START Dataset excerpts

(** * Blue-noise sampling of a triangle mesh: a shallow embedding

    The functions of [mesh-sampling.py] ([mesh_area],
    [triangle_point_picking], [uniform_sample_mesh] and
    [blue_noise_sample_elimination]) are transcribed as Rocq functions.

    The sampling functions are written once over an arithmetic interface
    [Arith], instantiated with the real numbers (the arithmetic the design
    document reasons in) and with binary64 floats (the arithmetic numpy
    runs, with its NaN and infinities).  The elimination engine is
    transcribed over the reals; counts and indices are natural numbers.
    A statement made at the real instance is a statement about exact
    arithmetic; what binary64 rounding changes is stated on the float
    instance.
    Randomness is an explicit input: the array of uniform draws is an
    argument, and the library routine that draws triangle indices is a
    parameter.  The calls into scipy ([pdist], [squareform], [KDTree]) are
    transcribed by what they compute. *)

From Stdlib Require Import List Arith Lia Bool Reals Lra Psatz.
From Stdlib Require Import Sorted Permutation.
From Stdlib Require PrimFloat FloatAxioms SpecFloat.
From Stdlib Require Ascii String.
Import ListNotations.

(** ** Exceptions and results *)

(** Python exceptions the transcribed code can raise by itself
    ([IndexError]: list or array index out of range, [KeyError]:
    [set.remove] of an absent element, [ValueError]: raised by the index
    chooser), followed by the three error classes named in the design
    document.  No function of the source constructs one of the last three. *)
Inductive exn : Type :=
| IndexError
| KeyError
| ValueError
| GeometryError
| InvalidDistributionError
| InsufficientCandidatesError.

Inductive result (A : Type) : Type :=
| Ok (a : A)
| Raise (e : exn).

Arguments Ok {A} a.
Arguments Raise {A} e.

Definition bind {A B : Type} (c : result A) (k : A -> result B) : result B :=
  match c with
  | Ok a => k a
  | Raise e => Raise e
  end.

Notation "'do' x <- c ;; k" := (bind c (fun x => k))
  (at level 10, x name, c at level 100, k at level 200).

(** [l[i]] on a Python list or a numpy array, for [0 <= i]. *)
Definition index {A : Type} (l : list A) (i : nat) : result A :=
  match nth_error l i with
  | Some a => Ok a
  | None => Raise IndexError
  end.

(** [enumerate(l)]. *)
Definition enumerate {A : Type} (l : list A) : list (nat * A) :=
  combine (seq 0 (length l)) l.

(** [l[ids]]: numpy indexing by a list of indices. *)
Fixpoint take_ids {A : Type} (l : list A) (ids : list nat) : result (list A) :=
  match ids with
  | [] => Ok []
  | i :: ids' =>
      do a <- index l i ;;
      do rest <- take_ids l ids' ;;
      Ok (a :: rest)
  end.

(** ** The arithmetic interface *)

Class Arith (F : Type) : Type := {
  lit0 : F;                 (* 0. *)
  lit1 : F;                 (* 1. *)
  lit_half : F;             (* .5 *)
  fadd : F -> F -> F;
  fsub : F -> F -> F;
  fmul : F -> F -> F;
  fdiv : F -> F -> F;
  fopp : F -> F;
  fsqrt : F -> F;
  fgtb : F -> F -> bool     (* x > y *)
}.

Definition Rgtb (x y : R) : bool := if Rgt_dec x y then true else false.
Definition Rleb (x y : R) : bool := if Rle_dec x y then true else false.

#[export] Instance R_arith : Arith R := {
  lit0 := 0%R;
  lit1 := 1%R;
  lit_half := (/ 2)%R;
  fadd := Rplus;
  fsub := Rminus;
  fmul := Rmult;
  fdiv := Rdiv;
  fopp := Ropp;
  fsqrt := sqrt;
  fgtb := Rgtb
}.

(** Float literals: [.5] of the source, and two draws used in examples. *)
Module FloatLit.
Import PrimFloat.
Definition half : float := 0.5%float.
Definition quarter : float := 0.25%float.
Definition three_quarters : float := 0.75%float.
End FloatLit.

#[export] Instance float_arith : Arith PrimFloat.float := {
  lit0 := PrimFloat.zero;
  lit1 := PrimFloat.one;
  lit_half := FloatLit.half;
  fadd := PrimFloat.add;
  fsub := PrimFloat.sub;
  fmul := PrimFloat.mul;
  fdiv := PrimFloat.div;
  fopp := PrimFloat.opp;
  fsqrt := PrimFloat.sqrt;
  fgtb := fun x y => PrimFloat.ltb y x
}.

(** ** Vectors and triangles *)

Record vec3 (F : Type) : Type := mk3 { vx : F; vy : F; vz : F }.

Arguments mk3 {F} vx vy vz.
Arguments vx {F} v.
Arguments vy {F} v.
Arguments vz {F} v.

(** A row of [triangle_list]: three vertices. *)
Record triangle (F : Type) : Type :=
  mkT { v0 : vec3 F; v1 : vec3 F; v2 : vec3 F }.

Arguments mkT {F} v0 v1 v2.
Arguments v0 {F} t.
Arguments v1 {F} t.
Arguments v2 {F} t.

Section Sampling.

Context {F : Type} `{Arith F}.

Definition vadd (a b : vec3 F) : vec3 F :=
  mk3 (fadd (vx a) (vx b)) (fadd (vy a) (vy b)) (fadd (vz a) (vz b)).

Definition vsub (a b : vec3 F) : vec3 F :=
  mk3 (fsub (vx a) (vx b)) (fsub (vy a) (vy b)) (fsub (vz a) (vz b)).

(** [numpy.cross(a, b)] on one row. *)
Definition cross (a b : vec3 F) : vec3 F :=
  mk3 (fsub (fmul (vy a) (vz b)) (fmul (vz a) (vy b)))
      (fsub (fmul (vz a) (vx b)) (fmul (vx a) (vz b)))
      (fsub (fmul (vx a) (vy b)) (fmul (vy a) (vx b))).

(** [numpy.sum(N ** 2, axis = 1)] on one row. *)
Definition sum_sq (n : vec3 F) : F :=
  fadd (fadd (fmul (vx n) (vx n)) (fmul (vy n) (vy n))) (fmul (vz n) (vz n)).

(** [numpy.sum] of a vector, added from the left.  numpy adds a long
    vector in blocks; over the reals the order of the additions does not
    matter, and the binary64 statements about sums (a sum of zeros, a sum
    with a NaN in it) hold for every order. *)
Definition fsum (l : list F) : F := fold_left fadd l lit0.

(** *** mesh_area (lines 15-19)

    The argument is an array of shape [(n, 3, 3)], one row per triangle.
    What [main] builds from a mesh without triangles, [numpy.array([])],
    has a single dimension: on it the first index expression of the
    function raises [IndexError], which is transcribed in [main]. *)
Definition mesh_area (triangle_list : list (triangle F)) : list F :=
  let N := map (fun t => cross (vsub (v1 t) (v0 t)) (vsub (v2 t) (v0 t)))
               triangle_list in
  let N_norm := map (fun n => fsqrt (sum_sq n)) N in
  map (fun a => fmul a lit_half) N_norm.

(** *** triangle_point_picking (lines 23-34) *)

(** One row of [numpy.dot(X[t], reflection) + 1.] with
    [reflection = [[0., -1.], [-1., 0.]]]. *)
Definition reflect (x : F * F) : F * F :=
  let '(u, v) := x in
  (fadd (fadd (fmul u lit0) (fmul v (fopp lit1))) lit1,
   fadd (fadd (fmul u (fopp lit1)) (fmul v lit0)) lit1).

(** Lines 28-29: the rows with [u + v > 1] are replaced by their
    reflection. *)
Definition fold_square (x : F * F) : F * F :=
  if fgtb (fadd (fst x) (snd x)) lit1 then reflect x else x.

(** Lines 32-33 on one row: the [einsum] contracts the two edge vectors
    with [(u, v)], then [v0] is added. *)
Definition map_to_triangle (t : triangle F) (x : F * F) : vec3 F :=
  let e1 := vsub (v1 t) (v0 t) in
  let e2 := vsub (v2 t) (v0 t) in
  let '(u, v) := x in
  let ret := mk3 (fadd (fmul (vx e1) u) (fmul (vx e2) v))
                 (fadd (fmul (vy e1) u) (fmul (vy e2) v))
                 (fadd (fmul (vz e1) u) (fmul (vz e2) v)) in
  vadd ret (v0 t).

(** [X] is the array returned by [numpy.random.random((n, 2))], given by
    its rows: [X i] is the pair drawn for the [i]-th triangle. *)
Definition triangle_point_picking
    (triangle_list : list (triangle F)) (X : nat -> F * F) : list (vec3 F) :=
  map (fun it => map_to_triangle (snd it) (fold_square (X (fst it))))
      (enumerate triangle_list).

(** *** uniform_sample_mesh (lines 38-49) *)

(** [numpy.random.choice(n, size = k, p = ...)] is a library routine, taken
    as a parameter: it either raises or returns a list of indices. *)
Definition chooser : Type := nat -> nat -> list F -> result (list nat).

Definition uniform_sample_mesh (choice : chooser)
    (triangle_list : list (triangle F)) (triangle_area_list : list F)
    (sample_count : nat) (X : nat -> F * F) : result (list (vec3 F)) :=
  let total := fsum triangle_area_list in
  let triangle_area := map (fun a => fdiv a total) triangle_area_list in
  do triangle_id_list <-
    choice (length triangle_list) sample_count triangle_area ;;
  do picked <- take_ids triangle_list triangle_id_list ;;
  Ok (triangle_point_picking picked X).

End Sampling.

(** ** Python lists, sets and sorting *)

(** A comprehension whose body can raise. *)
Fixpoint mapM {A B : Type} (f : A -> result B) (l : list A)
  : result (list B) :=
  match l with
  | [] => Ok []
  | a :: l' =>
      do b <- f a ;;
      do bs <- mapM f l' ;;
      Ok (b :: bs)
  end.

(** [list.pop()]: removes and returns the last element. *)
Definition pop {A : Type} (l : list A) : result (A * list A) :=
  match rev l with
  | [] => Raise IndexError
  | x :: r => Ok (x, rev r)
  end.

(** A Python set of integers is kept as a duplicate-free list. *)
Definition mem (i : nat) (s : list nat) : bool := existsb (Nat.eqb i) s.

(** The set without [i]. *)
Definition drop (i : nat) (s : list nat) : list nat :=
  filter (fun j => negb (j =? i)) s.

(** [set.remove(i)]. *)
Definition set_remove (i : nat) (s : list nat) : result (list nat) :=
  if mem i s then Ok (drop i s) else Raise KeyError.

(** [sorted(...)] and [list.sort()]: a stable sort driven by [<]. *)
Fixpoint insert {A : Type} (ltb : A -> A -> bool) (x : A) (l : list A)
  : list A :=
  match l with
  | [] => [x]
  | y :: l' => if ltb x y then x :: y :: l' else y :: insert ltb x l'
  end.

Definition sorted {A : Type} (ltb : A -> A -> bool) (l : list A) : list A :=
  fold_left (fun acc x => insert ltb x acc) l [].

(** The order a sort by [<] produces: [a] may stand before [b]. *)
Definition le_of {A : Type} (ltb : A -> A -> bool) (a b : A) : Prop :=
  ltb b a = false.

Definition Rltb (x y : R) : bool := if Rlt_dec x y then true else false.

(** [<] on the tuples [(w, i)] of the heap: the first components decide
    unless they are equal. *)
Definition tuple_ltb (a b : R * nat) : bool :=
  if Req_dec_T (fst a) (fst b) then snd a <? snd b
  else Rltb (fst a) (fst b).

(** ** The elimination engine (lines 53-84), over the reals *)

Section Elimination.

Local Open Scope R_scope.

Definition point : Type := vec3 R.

END Dataset excerpts

Count each line of the entries that holds the word "cross", then state the total and nothing more.

The answer |
3